The civil jury at the U.S. District Court in Tucson, Arizona, found Roger Barnett liable for assault and intentionally inflicting emotional distress in the incident in March 2004. It ordered him to pay four women $73,352 in damages, attorneys for the plaintiffs said.
The Mexican American Legal Defense and Educational Fund, which backed the suit, said the group of Mexican nationals was resting in a dry streambed in Douglas, Arizona, when they were approached by Barnett, who was armed with a gun and accompanied by a large dog.
The suit alleged Barnett held them captive at gunpoint, threatening that his dog would attack and that he would shoot anyone who tried to leave.
David Hardy, an attorney representing Barnett, said his client was found not liable on claims of battery, false imprisonment and violation of civil rights, and planned to appeal.
The trial highlighted the issue of vigilante violence in southern Arizona, which is a major thoroughfare for illegal immigrants and the place where several civilian border patrols have operated in recent years.

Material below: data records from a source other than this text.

(** * ILI2117 I2C touchscreen driver: frame layout, event reporting, polling

    A shallow embedding of [drivers/input/touchscreen/ili2117.c].

    - The wire frame ([struct touchdata], [struct finger]) is described by
      its member list; sizes and offsets are computed from that list, and
      the members are read out of the received bytes at those offsets.
    - The driver functions ([ili2117_read], [ili2117_report_events],
      [ili2117_work], [ili2117_irq]) are computations in a state monad over
      the driver instance [struct ili2117].  Calls into the input core, the
      I2C core, the device log and the workqueue are recorded in the
      instance, in call order.
    - The interrupt source and the worker are interleaved by a step
      function over the instance. *)

From Stdlib Require Import ZArith List String Bool Lia.
From Stdlib Require Import Strings.Byte.
Import ListNotations.

Local Open Scope string_scope.
Local Open Scope list_scope.
Local Open Scope Z_scope.

(** ** Constants of the driver *)

Definition MAX_TOUCHES : Z := 10.
Definition DEFAULT_POLL_PERIOD : Z := 20.
Definition X_MAX : Z := 2047.
Definition Y_MAX : Z := 2047.

(** Error numbers of [include/uapi/asm-generic/errno-base.h].  The driver
    only tests the result of [ili2117_read] against zero and prints it. *)
Definition EIO : Z := 5.

(** ** Wire layout

    A packed struct is given by its members in declaration order, each with
    its width in bits.  Both structs are [__packed] and every member has
    type [u8], so members follow each other without padding and adjacent
    bit-fields share a byte. *)

Definition layout := list (string * Z).

Definition bits_of (l : layout) : Z :=
  fold_right (fun m acc => snd m + acc) 0 l.

Definition sizeof (l : layout) : Z := bits_of l / 8.

(** Bit position of member [name], counted from the start of the struct. *)
Fixpoint bit_offset (name : string) (l : layout) : Z :=
  match l with
  | [] => 0
  | (n, w) :: rest =>
      if String.eqb n name then 0 else w + bit_offset name rest
  end.

Fixpoint bit_width (name : string) (l : layout) : Z :=
  match l with
  | [] => 0
  | (n, w) :: rest => if String.eqb n name then w else bit_width name rest
  end.

Definition offsetof (name : string) (l : layout) : Z := bit_offset name l / 8.

(** [struct finger] *)
Definition finger_layout : layout :=
  [ ("y_hi", 4); ("x_hi", 4); ("x_lo", 8); ("y_lo", 8); ("c_sum", 8) ].

Definition sizeof_finger : Z := sizeof finger_layout.

(** [struct touchdata] *)
Definition touchdata_layout : layout :=
  [ ("packet_id", 8);
    ("finger", MAX_TOUCHES * (8 * sizeof_finger));
    ("key", 4); ("p_sensor", 4);
    ("checksum", 8) ].

Definition sizeof_touchdata : Z := sizeof touchdata_layout.

(** ** Reading members out of a byte buffer *)

Definition u8 (b : byte) : Z := Z.of_N (Byte.to_N b).

(** The byte at offset [off]; a buffer shorter than the offset reads as
    zero.  A completed transfer always supplies the whole frame, so that
    case does not arise in a cycle that decodes. *)
Definition byte_at (buf : list byte) (off : Z) : Z :=
  u8 (nth (Z.to_nat off) buf x00).

(** A bit-field of [width] bits starting at bit [lo] of its byte.  The
    first declared bit-field takes the least significant bits (the
    allocation order of GCC on the little-endian targets of this tree). *)
Definition bitfield (b lo width : Z) : Z :=
  Z.land (Z.shiftr b lo) (Z.ones width).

“This verdict in favor of the plaintiffs sends a strong message condemning vigilante violence against immigrants,” MALDEF staff attorney Marisol Perez said in a statement.
Barnett, who claims to have detained more than 10,000 people who crossed the border illegally from Mexico and handed them over to the U.S. Border Patrol, has faced previous civil action.
In November 2006, a jury found Barnett responsible for holding a Mexican-American family at gunpoint during a hunting trip, and awarded them nearly $100,000 in damages.